Perguntas frequentes

A meralgia parestésica tem cura?

Muitos casos melhoram quando se corrigem os fatores que favorecem a compressão do nervo, como roupas apertadas ou excesso de peso. O bloqueio guiado por ultrassom ajuda a controlar os sintomas, mas a evolução é individual e depende de cada situação. Casos que não respondem às medidas habituais podem necessitar de avaliação adicional.

A meralgia parestésica causa fraqueza na perna?

Não. O nervo cutâneo femoral lateral é puramente sensitivo, então a condição não causa perda de força nem afeta o movimento da perna.

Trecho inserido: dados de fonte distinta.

(** ** The stages of one substep *)

Lemma uniform_shape (S0 : Qc) (f : rSASFunctionClass) (S : list Qc) (t : nat) :
  In f [uniform S0] -> length (cdf_i f S t) = length S.
Proof.
  intros [<-|[]]. unfold uniform. cbn [cdf_i]. apply length_map.
Qed.

Lemma nth_trial_storage (M numflux : nat) (h Ji : Qc) (Qi STp_ : list Qc)
      (PQj : list (list Qc)) (a : nat) :
  length STp_ = (M + 1)%nat -> length Qi = numflux -> cols numflux (M + 1) PQj ->
  (a <= M)%nat ->
  clamped_update numflux h Ji Qi STp_ PQj (trial_storage M h Ji Qi STp_ PQj) a.
Proof.
  intros HS HQ HP Ha. unfold clamped_update, trial_storage.
  assert (Hle : Forall (fun c => (M + 1 <= length c)%nat) PQj)
    by (eapply cols_le; eauto).
  rewrite (nth_indep _ 0 (float64_max 0 0))
    by (rewrite length_map, zipWith_length, dot_length by exact Hle; lia).
  rewrite (map_nth (float64_max 0)).
  rewrite (nth_zipWith _ _ _ _ 0 0) by (rewrite ?dot_length by exact Hle; lia).
  rewrite (nth_dot _ _ _ numflux) by (destruct HP; auto; lia).
  reflexivity.
Qed.

Lemma nth_flux_select (Qi : list Qc) (alpha_i : list (list Qc)) (sTt mS_s pQt_q : list Qc)
      (q s a : nat) :
  (a < length sTt)%nat -> (a < length mS_s)%nat -> (a < length pQt_q)%nat ->
  nth a (flux_select Qi alpha_i sTt mS_s pQt_q q s) Np.NonFinite
  = if gt0 (nth a sTt 0)
    then Np.Finite (nth a mS_s 0 * get2 alpha_i q s * get1 Qi q * nth a pQt_q 0 / nth a sTt 0)
    else Np.Finite 0.
Proof.
  intros H1 H2 H3. unfold flux_select, flux_quotient, Np.where_, Np.divide.
  rewrite (nth_zipWith _ _ _ _ false Np.NonFinite)
    by (rewrite ?length_map, ?zipWith_length; lia).
  rewrite (nth_zipWith _ _ _ _ 0 0) by (rewrite ?zipWith_length; lia).
  rewrite (nth_zipWith _ _ _ _ 0 0) by lia.
  rewrite (nth_indep _ false (gt0 0)) by (rewrite length_map; lia).
  rewrite (map_nth gt0).
  destruct (gt0 (nth a sTt 0)) eqn:E; [|reflexivity].
  unfold Np.divide1. rewrite (gt0_not_is0 _ E). reflexivity.
Qed.

Lemma nth_flux_quotient (Qi : list Qc) (alpha_i : list (list Qc)) (sTt mS_s pQt_q : list Qc)
      (q s a : nat) :
  (a < length sTt)%nat -> (a < length mS_s)%nat -> (a < length pQt_q)%nat ->
  nth a (flux_quotient Qi alpha_i sTt mS_s pQt_q q s) (Np.Finite 0) = Np.NonFinite
  <-> nth a sTt 0 = 0.
Proof.
  intros H1 H2 H3. unfold flux_quotient, Np.divide.
  rewrite (nth_zipWith _ _ _ _ 0 0) by (rewrite ?zipWith_length; lia).
  unfold Np.divide1. rewrite <- is0_true.
  destruct (is0 (nth a sTt 0)); split; intro H; try reflexivity; discriminate H.
Qed.

Lemma flux_guarded (M numflux numsol : nat) (Qi : list Qc) (alpha_i : list (list Qc))
      (sTt : list Qc) (mS pQt : list (list Qc)) (q s a : nat) :
  length sTt = M -> cols numsol M mS -> cols numflux M pQt ->
  (q < numflux)%nat -> (s < numsol)%nat -> (a < M)%nat ->
  flux_at Qi alpha_i sTt mS pQt (flux numflux numsol Qi alpha_i sTt mS pQt) q s a.
Proof.
  intros H1 H2 H3 Hq Hs Ha.
  pose proof (cols_nth _ _ _ s H2 Hs) as Ls.
  pose proof (cols_nth _ _ _ q H3 Hq) as Lq.
  assert (E : nth a (flux_select Qi alpha_i sTt (nth s mS []) (nth q pQt []) q s)
                  Np.NonFinite
              = Np.Finite (guarded Qi alpha_i sTt mS pQt q s a)).
  { rewrite nth_flux_select by lia. unfold guarded.
    destruct (gt0 (nth a sTt 0)); reflexivity. }
  split; [exact E|]. split.
  - unfold flux. rewrite nth_map_seq by exact Hq. rewrite nth_map_seq by exact Hs.
    change 0 with (Np.value Np.NonFinite) at 1.
    rewrite (map_nth Np.value). rewrite E. reflexivity.
  - apply nth_flux_quotient; lia.
Qed.

Lemma nth_reaction (M numsol : nat) (k1_i C_eq_i sTt : list Qc) (mS : list (list Qc))
      (s a : nat) :
  length sTt = M -> cols numsol M mS -> (s < numsol)%nat -> (a < M)%nat ->
  reaction_at k1_i C_eq_i sTt mS (reaction numsol k1_i C_eq_i sTt mS) s a.
Proof.
  intros H1 H2 Hs Ha. unfold reaction_at, reaction.
  rewrite nth_map_seq by exact Hs.
  rewrite (nth_zipWith _ _ _ _ 0 0) by (rewrite ?(cols_nth _ _ _ s H2 Hs); lia).
  reflexivity.
Qed.

Lemma nth_trial_mass (M numflux numsol : nat) (h : Qc) (inject : nat -> Qc)
      (mSp_ : list (list Qc)) (mQj : list (list (list Qc))) (mRj : list (list Qc))
      (s a : nat) :
  (1 <= M)%nat -> cols numsol M mSp_ -> cols numsol M mRj -> fluxes numflux numsol M mQj ->
  (s < numsol)%nat -> (a < M)%nat ->
  mass_at numflux h (inject s) mSp_ mQj mRj
          (trial_mass M numsol h inject mSp_ mQj mRj) s a.
Proof.
  intros HM H1 H2 [H3 H4] Hs Ha. unfold mass_at, trial_mass.
  rewrite nth_map_seq by exact Hs.
  pose proof (cols_nth _ _ _ s H1 Hs) as L1.
  pose proof (cols_nth _ _ _ s H2 Hs) as L2.
  assert (L3 : length (flux_total M mQj s) = M)
    by (eapply flux_total_length; eassumption).
  assert (E : forall b, (b < M)%nat ->
                nth b (NpAux.zipWith3
                         (fun m out r => m - out * h / qc 2 1 + r * h / qc 2 1)
                         (nth s mSp_ []) (flux_total M mQj s) (nth s mRj [])) 0
                = nth b (nth s mSp_ []) 0
                  - Sigma numflux (fun q => nth b (nth s (nth q mQj []) []) 0) * h / qc 2 1
                  + nth b (nth s mRj []) 0 * h / qc 2 1).
  { intros b Hb. rewrite (nth_zipWith3 _ _ _ _ _ 0 0 0) by lia.
    unfold flux_total.
    rewrite (nth_sum_cols _ _ numflux).
    - f_equal. f_equal. f_equal. f_equal. apply Sigma_ext. intros q Hq.
      rewrite (nth_indep _ [] ((fun mq => nth s mq []) [])).
      + rewrite (map_nth (fun mq => nth s mq [])). reflexivity.
      + rewrite length_map. lia.
    - exact Hb.
    - rewrite length_map. exact H3.
    - rewrite Forall_forall. intros c Hc. apply in_map_iff in Hc.
      destruct Hc as [mq [<- Hmq]]. destruct (In_nth _ _ [] Hmq) as [q [Hq <-]].
      rewrite (cols_nth _ _ _ s (H4 q ltac:(lia)) Hs). lia. }
  rewrite nth_add_first by (rewrite zipWith3_length; lia).
  destruct a as [|b].
  - rewrite E by lia. reflexivity.
  - rewrite E by lia. ring.
Qed.

Section Stages.

Variable funs : list rSASFunctionClass.
Variables M numflux numsol : nat.
Variable h : Qc.
Variable i : nat.
Variable Ji : Qc.
Variable Qi : list Qc.
Variable alpha_i : list (list Qc).
Variables k1_i C_eq_i C_J_i : list Qc.
Variables STp_ sTn_ : list Qc.
Variable mSn_ : list (list Qc).

Hypothesis HM : (1 <= M)%nat.
Hypothesis Hfuns : length funs = numflux.
Hypothesis HQi : length Qi = numflux.
Hypothesis Hcdf :
  forall f S t, In f funs -> length (cdf_i f S t) = length S.
Hypothesis HSTp : length STp_ = (M + 1)%nat.
Hypothesis HsTn : length sTn_ = M.
Hypothesis HmSn : cols numsol M mSn_.

Let g : stages :=
  rk4_stages funs M numflux numsol h i Ji Qi alpha_i k1_i C_eq_i C_J_i STp_ sTn_ mSn_.

(** The three trial profiles of a substep entered with arrays of the
    right shapes. *)
Lemma stages_clamped (a : nat) :
  (a <= M)%nat ->
  (clamped_update numflux h Ji Qi STp_ (PQ1 g) (STt1 g) a
   /\ clamped_update numflux h Ji Qi STp_ (PQ2 g) (STt2 g) a
   /\ clamped_update numflux h Ji Qi STp_ (PQ3 g) (STt3 g) a)
  /\ 0 <= nth a (STt1 g) 0 /\ 0 <= nth a (STt2 g) 0 /\ 0 <= nth a (STt3 g) 0.
Proof.
  intro Ha.
  pose proof (rk4_stages_shaped funs M numflux numsol h i Ji Qi alpha_i k1_i C_eq_i
                C_J_i STp_ sTn_ mSn_ HM Hfuns Hcdf HSTp HsTn HmSn) as Sh.
  fold g in Sh.
  assert (E1 : clamped_update numflux h Ji Qi STp_ (PQ1 g) (STt1 g) a)
    by (apply nth_trial_storage; auto; apply Sh).
  assert (E2 : clamped_update numflux h Ji Qi STp_ (PQ2 g) (STt2 g) a)
    by (apply nth_trial_storage; auto; apply Sh).
  assert (E3 : clamped_update numflux h Ji Qi STp_ (PQ3 g) (STt3 g) a)
    by (apply nth_trial_storage; auto; apply Sh).
  split; [auto|].
  unfold clamped_update in E1, E2, E3. rewrite E1, E2, E3.
  repeat split; apply float64_max_0_nonneg.
Qed.

(** The four fluxes of a substep entered with arrays of the right
    shapes. *)
Lemma stages_flux_at (q s a : nat) :
  (q < numflux)%nat -> (s < numsol)%nat -> (a < M)%nat ->
  flux_at Qi alpha_i (sTt1 g) (mSp g) (pQt1 g) (mQ1 g) q s a
  /\ flux_at Qi alpha_i (sTt2 g) (mSt1 g) (pQt2 g) (mQ2 g) q s a
  /\ flux_at Qi alpha_i (sTt3 g) (mSt2 g) (pQt3 g) (mQ3 g) q s a
  /\ flux_at Qi alpha_i (sTt4 g) (mSt3 g) (pQt4 g) (mQ4 g) q s a.
Proof.
  intros Hq Hs Ha.
  pose proof (rk4_stages_shaped funs M numflux numsol h i Ji Qi alpha_i k1_i C_eq_i
                C_J_i STp_ sTn_ mSn_ HM Hfuns Hcdf HSTp HsTn HmSn) as Sh.
  fold g in Sh.
  split; [|split; [|split]];
    apply (flux_guarded M numflux numsol); auto; apply Sh.
Qed.

(** The trial masses and reaction terms of a substep entered with arrays
    of the right shapes. *)
Lemma stages_mass_at (s a : nat) :
  (s < numsol)%nat -> (a < M)%nat ->
  (mass_at numflux h (Ji * get1 C_J_i s * h / qc 2 1) (mSp g) (mQ1 g) (mR1 g) (mSt1 g) s a
   /\ mass_at numflux h (Ji * get1 C_J_i s * h / qc 2 1) (mSp g) (mQ2 g) (mR2 g) (mSt2 g) s a
   /\ mass_at numflux h (Ji * get1 C_J_i s * h) (mSp g) (mQ3 g) (mR3 g) (mSt3 g) s a)
  /\ reaction_at k1_i C_eq_i (sTt1 g) (mSp g) (mR1 g) s a
  /\ reaction_at k1_i C_eq_i (sTt2 g) (mSt1 g) (mR2 g) s a
  /\ reaction_at k1_i C_eq_i (sTt3 g) (mSt2 g) (mR3 g) s a
  /\ reaction_at k1_i C_eq_i (sTt4 g) (mSt3 g) (mR4 g) s a.
Proof.
  intros Hs Ha.
  pose proof (rk4_stages_shaped funs M numflux numsol h i Ji Qi alpha_i k1_i C_eq_i
                C_J_i STp_ sTn_ mSn_ HM Hfuns Hcdf HSTp HsTn HmSn) as Sh.
  fold g in Sh.
  split; [split; [|split]|split; [|split; [|split]]].
  - apply (nth_trial_mass M numflux numsol h (fun s => Ji * get1 C_J_i s * h / qc 2 1));
      auto; apply Sh.
  - apply (nth_trial_mass M numflux numsol h (fun s => Ji * get1 C_J_i s * h / qc 2 1));
      auto; apply Sh.
  - apply (nth_trial_mass M numflux numsol h (fun s => Ji * get1 C_J_i s * h));
      auto; apply Sh.
  - apply (nth_reaction M numsol); auto; apply Sh.
  - apply (nth_reaction M numsol); auto; apply Sh.
  - apply (nth_reaction M numsol); auto; apply Sh.
  - apply (nth_reaction M numsol); auto; apply Sh.
Qed.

Se houver fraqueza, é importante investigar outras causas, como problemas na coluna lombar.

O bloqueio guiado por ultrassom resolve a meralgia parestésica?

O bloqueio guiado por ultrassom é uma ferramenta eficaz para controlar a dor localizada e, por se tratar de uma compressão nervosa bem definida, costuma ter resposta direta. Ainda assim, os resultados são individuais e a correção dos fatores que causam a compressão continua sendo importante.

Quantos bloqueios são necessários?

Isso varia de pessoa para pessoa. Alguns pacientes têm bom alívio com um único procedimento, enquanto outros podem necessitar de repetições. A estratégia é definida de forma individual, conforme a resposta observada na reavaliação.

A dormência na coxa é sempre meralgia parestésica?

Não. A dormência na coxa pode ter outras origens, como alterações na coluna lombar ou no quadril. Por isso, a avaliação médica e a ultrassonografia são importantes para confirmar o diagnóstico e direcionar o tratamento correto.

Preciso de encaminhamento para agendar?

Não é necessário encaminhamento para agendar a avaliação com o Dr. Jessie Cardoso em Goiânia. Caso a investigação aponte uma causa de base que exija outra especialidade, você será orientado quanto ao acompanhamento adequado.